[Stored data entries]

□ □ □ □ □ □ □

(** X9. The outputs of a layer after a [setup] that returns are those
    its [_setup] left: [_setup] ran on the inputs from the state the
    earlier phases left (the state [setup] started from inside the scope
    in reuse mode, that state after [_pre_setup_shared] otherwise) and
    returned; the property [loss] gives what [_loss] held when it
    returned, and the property [data] gives what [_data] held then
    whenever the layer was set up in reuse mode or has no truthy decay. *)
Theorem outputs_are_what_setup_stored (impl : list tensor → body)
    (self : loc) (args : list tensor) w o evs w' :
  objs w !! self = Some o →
  ProcessingLayer.setup impl self args w = (evs, (Ok tt, w')) →
  ∃ g wp es ws os,
    variable_scope_enter (name (base o)) (is_setup (base o)) (tf w)
      = (Ok tt, g) ∧
    wp = (if flag_truthy (is_setup (base o)) then with_graph g w
          else (ProcessingLayer._pre_setup_shared self
                  (with_graph g w)).2.2) ∧
    ProcessingLayer.run (impl args) self wp = (es, (Ok tt, ws)) ∧
    objs ws !! self = Some os ∧
    ProcessingLayer.loss self w' = ([], (Ok (_loss (ext os)), w')) ∧
    (flag_truthy (is_setup (base o)) = true ∨
     opt_truthy num_truthy (moving_average_decay (ext o)) = false →
     ProcessingLayer.data self w' = ([], (Ok (_data (ext os)), w'))).
Proof.
  intros Ho Hrun.
  assert (Ho0 : ∀ g, objs (with_graph g w) !! self = Some o) by done.
  destruct (flag_truthy (is_setup (base o))) eqn:Hflag.
  - destruct (layer_reuse_setup impl self args w o evs w' Ho Hflag Hrun)
      as (g & es2 & ws & es3 & wq & o5 & Hg & Hsetup & Hpost & Ho5 & ->).
    pose proof (post_setup_objs self ws) as Hobjs.
    rewrite Hpost in Hobjs. cbn in Hobjs. unfold same_objs in Hobjs.
    rewrite Hobjs in Ho5.
    exists g, (with_graph g w), es2, ws, o5.
    repeat (split; [done|]). split.
    + by erewrite loss_lookup by apply lookup_insert_eq.
    + intros _. by erewrite data_lookup by apply lookup_insert_eq.
  - destruct (layer_first_setup impl self args w o evs w' Ho Hflag Hrun)
      as (g & es1 & wp & es2 & ws & es3 & wq & es4 & wr & o5
          & Hg & Hpre & Hsetup & Hpost & Hlast & Ho5 & ->).
    destruct (first_setup_instance self _ _ o _ _ _ _ _ (Ho0 g) Hpre Hsetup)
      as (os & Hos & _ & _ & Hdec & _).
    pose proof (post_setup_objs self ws) as Hobjs.
    rewrite Hpost in Hobjs. cbn in Hobjs. unfold same_objs in Hobjs.
    assert (Hoq : objs wq !! self = Some os) by by rewrite Hobjs.
    exists g, wp, es2, ws, os. split; [done|]. split; [by rewrite Hpre|].
    split; [done|]. split; [done|]. split.
    + pose proof (post_setup_shared_loss self wq) as Hl.
      rewrite Hlast in Hl. cbn in Hl.
      destruct (kept_lookup _ _ _ _ _ Hl Hoq) as (? & Ho5' & Hloss).
      rewrite Ho5 in Ho5'. injection Ho5' as <-.
      erewrite loss_lookup by apply lookup_insert_eq. cbn. by rewrite Hloss.
    + intros [?|Hdecay]; [done|].
      pose proof (post_setup_shared_plain self wq os Hoq) as Hplain.
      rewrite Hdec in Hplain. specialize (Hplain Hdecay).
      rewrite Hlast in Hplain. cbn in Hplain.
      rewrite Hplain, Hoq in Ho5. injection Ho5 as <-.
      by erewrite data_lookup by apply lookup_insert_eq.
Qed.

□ □ □ □ □ □ □

The answer must be every line from the records above that contains "done".

**THE COMPLETED TASK:**
  assert (Ho0 : ∀ g, objs (with_graph g w) !! self = Some o) by done.
    repeat (split; [done|]). split.
    exists g, wp, es2, ws, os. split; [done|]. split; [by rewrite Hpre|].
    split; [done|]. split; [done|]. split.
    + intros [?|Hdecay]; [done|].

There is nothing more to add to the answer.